Dans quels types d’entreprises le growth hacker est-il le plus pertinent ?

Le growth hacker est particulièrement utile dans les startups, les scale-ups et les entreprises digitales en forte croissance, notamment dans le SaaS, l’e-commerce ou les plateformes en ligne. Ces structures ont besoin de résultats rapides, mesurables et itératifs, souvent avec des ressources limitées. Toutefois, de plus en plus de PME et de grands groupes intègrent des profils growth pour dynamiser leur acquisition digitale, optimiser leurs parcours clients ou lancer de nouveaux produits. Le growth hacking est donc moins une question de taille d’entreprise que de culture orientée test, data et performance.

Le métier de growth hacker est-il plutôt technique ou marketing ?

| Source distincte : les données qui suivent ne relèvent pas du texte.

(** A call that completes returns [self] and leaves in the store, at
    [self], the buffer with the wire form of the call stored at the
    cursor. *)
Lemma call_run (h : heap) (self : ref) (s : BytesIO) (c : add_call)
    (w : bytes) :
  h !! self = Some s -> cursor_in_range s ->
  wire deflate_long util_asbytes c = Ok w ->
  call deflate_long util_asbytes self c h
  = (Ok self, <[self := overwrite w s]> h).
Proof.
  intros Hs Hr Hw. destruct c; simpl in Hw; simpl call.
  - injection Hw as <-. by apply add_bytes_run.
  - injection Hw as <-. by apply add_bytes_run.
  - injection Hw as <-. unfold add_boolean.
    destruct b;
      by rewrite (bind_run _ _ _ _ _ (packet_write_run h self s _ Hs Hr)).
  - rewrite (add_int_run h self s n Hs Hr). by rewrite Hw.
  - unfold add_adaptive_int. destruct (n >=? big_int).
    + destruct (wire_string util_asbytes (VBytes (deflate_long n)))
        as [w'|e] eqn:E; [|done]. injection Hw as <-.
      erewrite bind_run; [done|].
      rewrite (bind_run _ _ _ _ _ (packet_write_run h self s max_byte Hs Hr)).
      rewrite (add_string_run _ self (overwrite max_byte s));
        [|apply lookup_insert_eq | by apply overwrite_in_range].
      rewrite E. by rewrite insert_insert_eq, overwrite_app.
    + erewrite bind_run; [done|]. unfold struct_pack_I in *.
      rewrite (add_pack_run 4 h self s n Hs Hr). by rewrite Hw.
  - rewrite (add_int64_run h self s n Hs Hr). by rewrite Hw.
  - unfold add_mpint. erewrite bind_run; [done|].
    rewrite (add_string_run h self s _ Hs Hr). by rewrite Hw.
  - rewrite (add_string_run h self s _ Hs Hr). by rewrite Hw.
  - unfold add_list. destruct (str_join [comma] l) as [j|e]; [|done].
    rewrite (bind_run _ _ _ _ _ (lift_run (Ok j) h)).
    erewrite bind_run; [done|].
    rewrite (add_string_run h self s _ Hs Hr). by rewrite Hw.
Qed.

(** A call whose wire form does not exist raises the same exception. *)
Lemma call_raise (h : heap) (self : ref) (s : BytesIO) (c : add_call)
    (e : exn) :
  h !! self = Some s -> cursor_in_range s ->
  wire deflate_long util_asbytes c = Raise e ->
  fst (call deflate_long util_asbytes self c h) = Raise e.
Proof.
  intros Hs Hr Hw. destruct c; simpl in Hw; simpl call; try done.
  - rewrite (add_int_run h self s n Hs Hr). by rewrite Hw.
  - unfold add_adaptive_int. destruct (n >=? big_int).
    + destruct (wire_string util_asbytes (VBytes (deflate_long n)))
        as [w'|e'] eqn:E; [done|]. injection Hw as <-.
      erewrite bind_raise; [done|].
      rewrite (bind_run _ _ _ _ _ (packet_write_run h self s max_byte Hs Hr)).
      rewrite (add_string_run _ self (overwrite max_byte s));
        [|apply lookup_insert_eq | by apply overwrite_in_range].
      by rewrite E.
    + erewrite bind_raise; [done|]. unfold struct_pack_I in *.
      rewrite (add_pack_run 4 h self s n Hs Hr). by rewrite Hw.
  - rewrite (add_int64_run h self s n Hs Hr). by rewrite Hw.
  - unfold add_mpint. erewrite bind_raise; [done|].
    rewrite (add_string_run h self s _ Hs Hr). by rewrite Hw.
  - rewrite (add_string_run h self s _ Hs Hr). by rewrite Hw.
  - unfold add_list. destruct (str_join [comma] l) as [j|e'].
    + rewrite (bind_run _ _ _ _ _ (lift_run (Ok j) h)).
      erewrite bind_raise; [done|].
      rewrite (add_string_run h self s _ Hs Hr). by rewrite Hw.
    + injection Hw as <-.
      by rewrite (bind_raise _ _ _ _ _ (lift_run (Raise e') h)).
Qed.

End Writing.

(** ** The cursor stays within the content *)

Lemma cursor_in_range_new (content : option bytes) :
  cursor_in_range (BytesIO_new content).
Proof. unfold cursor_in_range. simpl. lia. Qed.

Lemma store_ok_insert (h : heap) (r : ref) (s : BytesIO) :
  store_ok h -> cursor_in_range s -> store_ok (<[r := s]> h).
Proof.
  intros Hh Hs r' s'. destruct (decide (r = r')) as [<-|Hne].
  - rewrite lookup_insert_eq. by intros [= <-].
  - rewrite lookup_insert_ne by done. apply Hh.
Qed.

Lemma preserves_ret {A : Type} (a : A) : preserves (ret a).
Proof. by intros h Hh. Qed.

Lemma preserves_lift {A : Type} (r : result A) : preserves (lift r).
Proof. intros h Hh. by rewrite lift_run. Qed.

Lemma preserves_bind {A B : Type} (c : M A) (k : A -> M B) :
  preserves c -> (forall a, preserves (k a)) -> preserves (bind c k).
Proof.
  intros Hc Hk h Hh. unfold bind. specialize (Hc h Hh).
  destruct (c h) as [[a|e] h1]; simpl in Hc; [by apply Hk | done].
Qed.

Lemma preserves_if {A : Type} (b : bool) (c1 c2 : M A) :
  preserves c1 -> preserves c2 -> preserves (if b then c1 else c2).
Proof. by destruct b. Qed.

Lemma preserves_packet {A : Type} (self : ref)
    (f : BytesIO -> result A * BytesIO) :
  (forall s, cursor_in_range s -> cursor_in_range (snd (f s))) ->
  preserves (packet self f).
Proof.
  intros Hf h Hh. unfold packet.
  destruct (h !! self) as [s|] eqn:Hs; [|done].
  specialize (Hf s (Hh self s Hs)). destruct (f s) as [r s']. simpl in *.
  by apply store_ok_insert.
Qed.

Lemma read_bytes_in_range (size : option Z) (s : BytesIO) :
  cursor_in_range s -> cursor_in_range (snd (read_bytes size s)).
Proof.
  unfold cursor_in_range, read_bytes, unread. destruct s as [B p]; simpl.
  intros Hp.
  assert (Hd : length (drop p B) = (length B - p)%nat) by apply length_drop.
  destruct size as [n|]; [|lia].
  destruct (n <? 0); [lia|]. destruct (len (drop p B) <=? n); [lia|].
  rewrite length_take. lia.
Qed.

Lemma preserves_packet_read (self : ref) (size : option Z) :
  preserves (packet_read self size).
Proof.
  apply preserves_packet. intros s Hs. unfold io_read.
  destruct (size_overflows size s); [done|].
  pose proof (read_bytes_in_range size s Hs). by destruct (read_bytes size s).
Qed.

Lemma preserves_packet_write (self : ref) (b : bytes) :
  preserves (packet_write self b).
Proof.
  apply preserves_packet. intros s Hs.
  pose proof (io_write_in_range b s Hs) as Hw.
  destruct (io_write b s) as [n s']. simpl in *. subst s'.
  by apply overwrite_in_range.
Qed.

Lemma packet_none {A : Type} (f : BytesIO -> result A * BytesIO)
    (h : heap) (self : ref) :
  h !! self = None -> packet self f h = (Raise NoSuchObject, h).
Proof. unfold packet. by intros ->. Qed.

Lemma preserves_rewind (self : ref) : preserves (rewind self).
Proof.
  apply preserves_bind; [|intros; apply preserves_ret].
  apply preserves_packet. intros s _. unfold cursor_in_range. simpl. lia.
Qed.

Lemma preserves_get_remainder (self : ref) : preserves (get_remainder self).
Proof.
  intros h Hh. destruct (h !! self) as [s|] eqn:Hs.
  - by rewrite (get_remainder_run h self s Hs).
  - unfold get_remainder, packet_tell.
    by rewrite (bind_raise _ _ _ _ _ (packet_none _ h self Hs)).
Qed.

Lemma preserves_get_so_far (self : ref) : preserves (get_so_far self).
Proof.
  intros h Hh. destruct (h !! self) as [s|] eqn:Hs.
  - by rewrite (get_so_far_run h self s Hs (Hh self s Hs)).
  - unfold get_so_far, packet_tell.
    by rewrite (bind_raise _ _ _ _ _ (packet_none _ h self Hs)).
Qed.

Lemma preserves_get_bytes (self : ref) (n : Z) : preserves (get_bytes self n).
Proof.
  apply preserves_bind; [apply preserves_packet_read|].
  intros b. apply preserves_if; apply preserves_ret.
Qed.

Lemma preserves_get_int (self : ref) : preserves (get_int self).
Proof.
  apply preserves_bind; [apply preserves_get_bytes|].
  intros b. apply preserves_lift.
Qed.

Lemma preserves_get_binary (self : ref) : preserves (get_binary self).
Proof.
  apply preserves_bind; [apply preserves_get_int|].
  intros n. apply preserves_get_bytes.
Qed.

Section Invariant.

Variable deflate_long : Z -> bytes.
Variable inflate_long : bytes -> Z.
Variable util_asbytes : value -> result bytes.
Variable u : bytes -> result str.

Lemma preserves_add_pack (width : nat) (self : ref) (n : Z) :
  preserves (p <- lift (struct_pack width n) ;;
             packet_write self p ;;; ret self).
Proof.
  apply preserves_bind; [apply preserves_lift|]. intros p.
  apply preserves_bind; [apply preserves_packet_write|].
  intros; apply preserves_ret.
Qed.

Lemma preserves_add_string (self : ref) (v : value) :
  preserves (add_string util_asbytes self v).
Proof.
  apply preserves_bind; [apply preserves_lift|]. intros b.
  apply preserves_bind; [apply (preserves_add_pack 4)|]. intros _.
  apply preserves_bind; [apply preserves_packet_write|].
  intros; apply preserves_ret.
Qed.

Lemma preserves_call (self : ref) (c : add_call) :
  preserves (call deflate_long util_asbytes self c).
Proof.
  destruct c; simpl call.
  - apply preserves_bind; [apply preserves_packet_write|].
    intros; apply preserves_ret.
  - apply preserves_bind; [apply preserves_packet_write|].
    intros; apply preserves_ret.
  - apply preserves_bind; [|intros; apply preserves_ret].
    apply preserves_if; apply preserves_packet_write.
  - apply (preserves_add_pack 4).
  - apply preserves_bind; [|intros; apply preserves_ret].
    apply preserves_if.
    + apply preserves_bind; [apply preserves_packet_write|].
      intros; apply preserves_add_string.
    + apply (preserves_add_pack 4).
  - apply (preserves_add_pack 8).
  - apply preserves_bind; [apply preserves_add_string|].
    intros; apply preserves_ret.
  - apply preserves_add_string.
  - apply preserves_bind; [apply preserves_lift|]. intros j.
    apply preserves_bind; [apply preserves_add_string|].
    intros; apply preserves_ret.
Qed.
(** X7: asked for all results, [geocode] and [reverse] return a generator
    over every placemark of the answer, in document order, whatever their
    number; they have made the one request and parsed nothing, so a
    placemark without coordinates has caused no second lookup. *)
Theorem all_results_are_returned_unparsed
    (depth : nat) (c : Call) (params : dict) (u : string) (r : Util.Response) (w : World) :
  call_params (self w) c = Ok params ->
  build_url (self w) params = Ok u ->
  urlopen (requests w) u = Ok r ->
  (forall places,
      output_format (self w) = "xml" \/ output_format (self w) = "kml" ->
      xml_places (Util.body r) = Ok places ->
      perform depth c false w = (Ok (GenXml places), requested u w)) /\
  (forall json status places,
      output_format (self w) = "json" ->
      loads (Util.body r) = Ok json ->
      json_status json = Ok status ->
      py_eq_int status 200 = true ->
      py_get json "Placemark" (VList []) = Ok (VList places) ->
      perform depth c false w = (Ok (GenJson places), requested u w)).
Proof.
  intros Hp Hu Hr.
  rewrite (perform_opens_built_url _ _ _ _ _ _ Hp Hu), geocode_url_unfold, Hr.
  split.
  - intros places [H | H] Hx; rewrite H;
      change (dispatch (geocode_nested depth) ("parse_" ++ _) ?pg false ?rv ?w0)
        with (parse_xml (geocode_nested depth) pg false rv w0);
      rewrite (parse_xml_places _ (PageObj r) _ _ _ _ Hx); reflexivity.
  - intros json status places H Hl Hs H200 Hpl. rewrite H.
    change (dispatch (geocode_nested depth) ("parse_" ++ "json") ?pg false ?rv ?w0)
      with (parse_json pg false rv w0).
    rewrite (parse_json_places (PageObj r) _ _ _ _ _ _ Hl Hs H200 Hpl). reflexivity.
Qed.
(** * HexCrypt: Intel HEX codec and ARC4 cipher pass

    A shallow embedding of [arcfour.c] (src/unnamed/part_000) and of the
    two revisions of [ihex.h]: the ordered-record revision (src/ihex.h),
    which keeps a [std::vector<HexRecord>], and the address-keyed
    revision (src/unnamed/part_001), which keeps a
    [std::map<uint32_t, std::vector<uint8_t>>].

    Conventions.  A [uint8_t] is a [Z] in [0, 256) with the wrap-around
    written [mod 256]; a [uint16_t] and a [uint32_t] likewise.  A C array
    is a [list Z] read with [rd] and written with [wr].  Characters are
    [ascii]; a stream is the list of the characters still to be read.  An
    exception is a value of type [error] returned on the left of a sum. *)

From Stdlib Require Import ZArith List Ascii String Lia Bool Sorted Permutation
  DecimalString.
Import ListNotations.
Local Open Scope Z_scope.

(** ** Arrays of bytes *)

Definition byte_ok (x : Z) : Prop := 0 <= x < 256.

(** [a[i]] *)
Definition rd (a : list Z) (i : Z) : Z := nth (Z.to_nat i) a 0.

Fixpoint wr_nat (a : list Z) (i : nat) (v : Z) : list Z :=
  match a, i with
  | [], _ => []
  | _ :: t, O => v :: t
  | h :: t, S i' => h :: wr_nat t i' v
  end.

(** [a[i] = v] *)
Definition wr (a : list Z) (i : Z) (v : Z) : list Z := wr_nat a (Z.to_nat i) v.

(** ** arcfour.c *)

Module Arcfour.

(** The three statements [t = state[i]; state[i] = state[j]; state[j] = t]. *)
Definition swap (state : list Z) (i j : Z) : list Z :=
  let t := rd state i in
  let state := wr state i (rd state j) in
  wr state j t.

(** [for (i = 0; i < 256; ++i) state[i] = i;] *)
Definition identity_state : list Z := map Z.of_nat (seq 0 256).

(** The second loop of [arcfour_key_setup], [n] iterations left. *)
Fixpoint key_setup_loop (n : nat) (i j : Z) (state key : list Z) (len : Z)
  : list Z :=
  match n with
  | O => state
  | S n' =>
      let j := (j + rd state i + rd key (i mod len)) mod 256 in
      let state := swap state i j in
      key_setup_loop n' (i + 1) j state key len
  end.

Definition arcfour_key_setup (key : list Z) (len : Z) : list Z :=
  key_setup_loop 256 0 0 identity_state key len.

(** The loop of [arcfour_generate_stream] from given values of the two
    index counters; [n] iterations left.  It returns the counters, the
    state and the bytes written to [out]. *)
Fixpoint generate_from (n : nat) (i j : Z) (state : list Z)
  : Z * Z * list Z * list Z :=
  match n with
  | O => (i, j, state, [])
  | S n' =>
      let i := (i + 1) mod 256 in
      let j := (j + rd state i) mod 256 in
      let state := swap state i j in
      let o := rd state ((rd state i + rd state j) mod 256) in
      let '(i', j', state', out) := generate_from n' i j state in
      (i', j', state', o :: out)
  end.

(** [arcfour_generate_stream(state, out, len)]: the counters are locals
    of the function, set to zero by the [for] initialiser
    [idx = 0, i = 0, j = 0], and are lost when it returns.  The result is
    the state array and the [len] bytes of [out]. *)
Definition arcfour_generate_stream (state : list Z) (len : nat)
  : list Z * list Z :=
  let '(_, _, state', out) := generate_from len 0 0 state in
  (state', out).

End Arcfour.

(** ** ihex.h: what the two revisions share *)

(** The arguments of the [ParseError] constructor. *)
Record ParseError := mkParseError {
  pe_line : Z;
  pe_column : Z;
  pe_message : string;
  pe_data : list ascii
}.

(** What [Parse] can throw: [std::ios_base::failure] or [ParseError]. *)
Inductive error :=
| ios_failure
| parse_error (e : ParseError).

(** [(uint8_t) c] *)
Definition ord (c : ascii) : Z := Z.of_N (N_of_ascii c).

(** [(char) n] *)
Definition chr (n : Z) : ascii := ascii_of_N (Z.to_N n).

Definition LF : ascii := chr 10.
Definition CR : ascii := chr 13.
(** * GPIO rotary encoder driver: decoder state machines and event reporter

    Shallow embedding of [drivers/input/misc/rotary_encoder.c].

    - C integers are carried by [Z] with their wrap-around written out:
      [u32] for [unsigned int]/[u32], [s32] for [int], [s8] for the
      [signed char] direction field.
    - The interrupt handlers mutate [struct rotary_encoder]; they are
      embedded as computations in a small state monad over that record.
      A computation can return, block for ever on the (non-recursive)
      mutex, or fault on an unsigned division by zero.
    - The GPIO lines and the input core are outside the file: a handler
      receives the levels that [gpiod_get_value_cansleep] yields during
      that invocation, and the calls made on the input device are appended
      to the [input] field in program order. *)

From Stdlib Require Import ZArith List Bool Lia.
Import ListNotations.
Local Open Scope Z_scope.

(** ** Machine integers *)

Definition u32 (x : Z) : Z := x mod 2 ^ 32.

Definition s32 (x : Z) : Z :=
  let r := x mod 2 ^ 32 in if r <? 2 ^ 31 then r else r - 2 ^ 32.

Definition s8 (x : Z) : Z :=
  let r := x mod 2 ^ 8 in if r <? 2 ^ 7 then r else r - 2 ^ 8.

(** C's logical negation on an [int]. *)
Definition lnot (v : Z) : Z := if v =? 0 then 1 else 0.

(** ** The input device, seen from the driver *)

Inductive input_event : Type :=
| input_report_rel (code : Z) (value : Z)
| input_report_abs (code : Z) (value : Z)
| input_sync.

(** A report is a relative or an absolute event; [input_sync] only
    flushes. *)
Definition is_report (e : input_event) : bool :=
  match e with
  | input_sync => false
  | _ => true
  end.

Definition reports (l : list input_event) : nat :=
  length (filter is_report l).

(** ** [struct rotary_encoder] *)

Record rotary_encoder : Type := mk_encoder {
  input : list input_event;   (* calls received by [encoder->input] *)
  access_mutex : bool;        (* [true] while the mutex is held *)
  steps : Z;
  axis : Z;
  relative_axis : bool;
  rollover : bool;
  absolute_encoder : bool;
  pos : Z;
  armed : bool;
  dir : Z;                    (* 1 - clockwise, -1 - CCW *)
  last_stable : Z
}.

Definition set_input (v : list input_event) (e : rotary_encoder) :=
  mk_encoder v (access_mutex e) (steps e) (axis e) (relative_axis e)
    (rollover e) (absolute_encoder e) (pos e) (armed e) (dir e)
    (last_stable e).

Definition set_access_mutex (v : bool) (e : rotary_encoder) :=
  mk_encoder (input e) v (steps e) (axis e) (relative_axis e)
    (rollover e) (absolute_encoder e) (pos e) (armed e) (dir e)
    (last_stable e).

Definition set_pos (v : Z) (e : rotary_encoder) :=
  mk_encoder (input e) (access_mutex e) (steps e) (axis e) (relative_axis e)
    (rollover e) (absolute_encoder e) v (armed e) (dir e)
    (last_stable e).

Definition set_armed (v : bool) (e : rotary_encoder) :=
  mk_encoder (input e) (access_mutex e) (steps e) (axis e) (relative_axis e)
    (rollover e) (absolute_encoder e) (pos e) v (dir e)
    (last_stable e).

Definition set_dir (v : Z) (e : rotary_encoder) :=
  mk_encoder (input e) (access_mutex e) (steps e) (axis e) (relative_axis e)
    (rollover e) (absolute_encoder e) (pos e) (armed e) v
    (last_stable e).

Definition set_last_stable (v : Z) (e : rotary_encoder) :=
  mk_encoder (input e) (access_mutex e) (steps e) (axis e) (relative_axis e)
    (rollover e) (absolute_encoder e) (pos e) (armed e) (dir e) v.

(** ** Handler computations *)

Inductive outcome (A : Type) : Type :=
| Returned (a : A) (e : rotary_encoder)  (* ran to its end *)
| Blocked (e : rotary_encoder)           (* sleeps for ever in [mutex_lock] *)
| DivByZero (e : rotary_encoder).        (* [%] with a zero divisor *)

Arguments Returned {A} a e.
Arguments Blocked {A} e.
Arguments DivByZero {A} e.

Definition M (A : Type) : Type := rotary_encoder -> outcome A.

Definition ret {A} (a : A) : M A := fun e => Returned a e.

Definition bind {A B} (c : M A) (k : A -> M B) : M B :=
  fun e =>
    match c e with
    | Returned a e' => k a e'
    | Blocked e' => Blocked e'
    | DivByZero e' => DivByZero e'
    end.

Declare Scope enc_scope.
Delimit Scope enc_scope with enc.
Notation "x <- c ;; k" := (bind c (fun x => k))
  (at level 61, c at next level, right associativity) : enc_scope.
Notation "c ;; k" := (bind c (fun _ => k))
  (at level 61, right associativity) : enc_scope.

Definition get {A} (f : rotary_encoder -> A) : M A :=
  fun e => Returned (f e) e.

Definition modify (f : rotary_encoder -> rotary_encoder) : M unit :=
  fun e => Returned tt (f e).

Definition when (b : bool) (c : M unit) : M unit :=
  if b then c else ret tt.

(** The encoder the computation stopped on, whatever the way it stopped. *)
Definition state_of {A} (o : outcome A) : rotary_encoder :=
  match o with
  | Returned _ e => e
  | Blocked e => e
  | DivByZero e => e
  end.

Definition returns {A} (o : outcome A) : bool :=
  match o with
  | Returned _ _ => true
  | _ => false
  end.

(** Kernel mutexes are not recursive: locking a held mutex never
    completes. *)
Definition mutex_lock : M unit :=
  fun e =>
    if access_mutex e then Blocked e
    else Returned tt (set_access_mutex true e).

Definition mutex_unlock : M unit := modify (set_access_mutex false).

Definition emit (ev : input_event) : M unit :=
  modify (fun e => set_input (input e ++ [ev]) e).

(** ** Channel sampler *)

(** [rotary_encoder_get_state]: the loop body is the folded function, the
    list holds the value read from each descriptor in index order. *)
Definition get_state_step (r val : Z) : Z :=
  let val := if negb (Z.land r 1 =? 0) then lnot val else val in
  u32 (Z.lor (u32 (Z.shiftl r 1)) (u32 val)).

Definition rotary_encoder_get_state (gpios : list Z) : Z :=
  Z.land (fold_left get_state_step gpios 0) 3.

Definition get_gpios_state_step (r val : Z) : Z :=
  u32 (Z.lor (u32 (Z.shiftl r 1)) (u32 val)).

Definition rotary_encoder_get_gpios_state (gpios : list Z) : Z :=
  fold_left get_gpios_state_step gpios 0.

(** ** Event reporter *)

(** The local [pos] of [rotary_encoder_report_event] up to the rollover
    test: the two branches on the sign of [dir]. *)
Definition report_turn (e : rotary_encoder) : Z :=
  let p := pos e in
  if dir e <? 0 then
    (* turning counter-clockwise *)
    let p := if rollover e then u32 (p + steps e) else p in
    if negb (p =? 0) then u32 (p - 1) else p
  else
    (* turning clockwise *)
    if rollover e || (p <? steps e) then u32 (p + 1) else p.

Definition rotary_encoder_report_event : M unit :=
  (rel <- get relative_axis ;;
   (if rel then
      a <- get axis ;;
      d <- get dir ;;
      emit (input_report_rel a d)
    else
      p <- get report_turn ;;
      roll <- get rollover ;;
      n <- get steps ;;
      p <- (if roll then
              if n =? 0 then (fun e => DivByZero e) else ret (p mod n)
            else ret p) ;;
      modify (set_pos p) ;;
      a <- get axis ;;
      emit (input_report_abs a (s32 p))) ;;
   emit input_sync)%enc.

(** ** Interrupt handlers *)

Definition rotary_encoder_irq (gpios : list Z) : M unit :=
  (mutex_lock ;;
   let state := rotary_encoder_get_state gpios in
   (if state =? 0 then
      a <- get armed ;;
      when a (rotary_encoder_report_event ;; modify (set_armed false))
    else if (state =? 1) || (state =? 3) then
      a <- get armed ;;
      when a (modify (set_dir (s8 (u32 (2 - state)))))
    else if state =? 2 then
      modify (set_armed true)
    else ret tt) ;;
   mutex_unlock)%enc.

Definition rotary_encoder_half_period_irq (gpios : list Z) : M unit :=
  (mutex_lock ;;
   let state := rotary_encoder_get_state gpios in
   (if negb (Z.land state 1 =? 0) then
      ls <- get last_stable ;;
      modify (set_dir (s8 (u32 (u32 (u32 (ls - state) + 1) mod 4 - 1))))
    else
      ls <- get last_stable ;;
      when (negb (state =? ls))
        (rotary_encoder_report_event ;; modify (set_last_stable state))) ;;
   mutex_unlock)%enc.

Definition rotary_encoder_quarter_period_irq (gpios : list Z) : M unit :=
  (mutex_lock ;;
   let state := rotary_encoder_get_state gpios in
   ls <- get last_stable ;;
   (if u32 (ls + 1) mod 4 =? state then
      modify (set_dir 1) ;; rotary_encoder_report_event
    else if ls =? u32 (state + 1) mod 4 then
      modify (set_dir (-1)) ;; rotary_encoder_report_event
    else ret tt) ;;
   (* out: *)
   modify (set_last_stable state) ;;
   mutex_unlock)%enc.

Le growth hacker est un profil hybride par excellence. Il n’est ni exclusivement marketing, ni strictement technique. Il doit comprendre les fondamentaux du marketing digital, mais aussi être à l’aise avec la donnée, les outils d’automatisation, le tracking et parfois le no-code ou le développement léger. Cette double compétence lui permet de concevoir, tester et déployer rapidement des stratégies de croissance sans dépendre systématiquement d’autres équipes. C’est précisément cette capacité à faire le lien entre marketing, data et produit qui fait la valeur du growth hacker.